WHAT IS EXPECTED
Copy each of the records exactly; leave nothing out.

SUPPLIED MATERIAL
(* ===== verification/Catalog.v ===== *)
(** * The asset catalog (src/internal/catalog)

    [Module Catalog] models repositories, their links to applications and the
    resolution of an active link: the tables with their constraints, the
    store operations of postgres.go, and the services of service.go and
    resolution.go around them. *)

From S2P Require Import Prelude GoStrings Encoding Txn Json Queue Records Idempotency.

Local Open Scope Z_scope.

Module Catalog.
Import JobQueue(char_length_between).
Import Idempotency.

Definition CapabilityRepositoriesCreate : string := "catalog:repositories:create".
Definition CapabilityApplicationRepositoriesLink : string := "catalog:application-repositories:link".
Definition apiMajorVersion : Z := 1.
Definition operationCreateRepository : string := "catalog.repositories.create".
Definition minimumIdempotencyRetention : duration := 24 * Hour.

Inductive error :=
| ErrInvalid
| ErrIdempotencyConflict
| ErrIdempotencyInProgress
| ErrWorkspaceNotFound
| ErrLinkTargetNotFound
| ErrRepositoryTargetNotFound
| ErrDatabase (action : string)
| ErrAuthorize (action : string)    (* the authorizer refused or failed *)
| ErrRandom.

Record CreateRepositoryRequest := {
  cr_PrincipalID : string; cr_WorkspaceID : string; cr_IdempotencyKey : string; cr_DisplayName : string
}.

Record Repository := {
  r_ID : string; r_WorkspaceID : string; r_DisplayName : string; r_CreatedByPrincipalID : string;
  r_CreatedAt : time; r_UpdatedAt : time
}.

Record RepositoryResult := { rr_Repository : Repository; rr_Created : bool }.

Record LinkRepositoryRequest := {
  lr_PrincipalID : string; lr_WorkspaceID : string; lr_ApplicationID : string; lr_RepositoryID : string
}.

Record ApplicationRepositoryRelationship := {
  a_ID : string; a_WorkspaceID : string; a_ApplicationID : string; a_RepositoryID : string;
  a_LinkedByPrincipalID : string; a_ValidFrom : time; a_ValidUntil : option time
}.

Record RelationshipResult := { rl_Relationship : ApplicationRepositoryRelationship; rl_Created : bool }.

Record ResolveRepositoryTargetRequest := {
  rt_WorkspaceID : string; rt_ApplicationID : string; rt_RepositoryID : string
}.

Record ResolvedRepositoryTarget := {
  t_WorkspaceID : string; t_ApplicationID : string; t_RepositoryID : string; t_RelationshipID : string;
  t_ValidFrom : time; t_ResolvedAt : time
}.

RESULT
(* ===== verification/Catalog.v ===== *)
(** * The asset catalog (src/internal/catalog)

    [Module Catalog] models repositories, their links to applications and the
    resolution of an active link: the tables with their constraints, the
    store operations of postgres.go, and the services of service.go and
    resolution.go around them. *)

From S2P Require Import Prelude GoStrings Encoding Txn Json Queue Records Idempotency.

Local Open Scope Z_scope.

Module Catalog.
Import JobQueue(char_length_between).
Import Idempotency.

Definition CapabilityRepositoriesCreate : string := "catalog:repositories:create".
Definition CapabilityApplicationRepositoriesLink : string := "catalog:application-repositories:link".
Definition apiMajorVersion : Z := 1.
Definition operationCreateRepository : string := "catalog.repositories.create".
Definition minimumIdempotencyRetention : duration := 24 * Hour.

Inductive error :=
| ErrInvalid
| ErrIdempotencyConflict
| ErrIdempotencyInProgress
| ErrWorkspaceNotFound
| ErrLinkTargetNotFound
| ErrRepositoryTargetNotFound
| ErrDatabase (action : string)
| ErrAuthorize (action : string)    (* the authorizer refused or failed *)
| ErrRandom.

Record CreateRepositoryRequest := {
  cr_PrincipalID : string; cr_WorkspaceID : string; cr_IdempotencyKey : string; cr_DisplayName : string
}.

Record Repository := {
  r_ID : string; r_WorkspaceID : string; r_DisplayName : string; r_CreatedByPrincipalID : string;
  r_CreatedAt : time; r_UpdatedAt : time
}.

Record RepositoryResult := { rr_Repository : Repository; rr_Created : bool }.

Record LinkRepositoryRequest := {
  lr_PrincipalID : string; lr_WorkspaceID : string; lr_ApplicationID : string; lr_RepositoryID : string
}.

Record ApplicationRepositoryRelationship := {
  a_ID : string; a_WorkspaceID : string; a_ApplicationID : string; a_RepositoryID : string;
  a_LinkedByPrincipalID : string; a_ValidFrom : time; a_ValidUntil : option time
}.

Record RelationshipResult := { rl_Relationship : ApplicationRepositoryRelationship; rl_Created : bool }.

Record ResolveRepositoryTargetRequest := {
  rt_WorkspaceID : string; rt_ApplicationID : string; rt_RepositoryID : string
}.

Record ResolvedRepositoryTarget := {
  t_WorkspaceID : string; t_ApplicationID : string; t_RepositoryID : string; t_RelationshipID : string;
  t_ValidFrom : time; t_ResolvedAt : time
}.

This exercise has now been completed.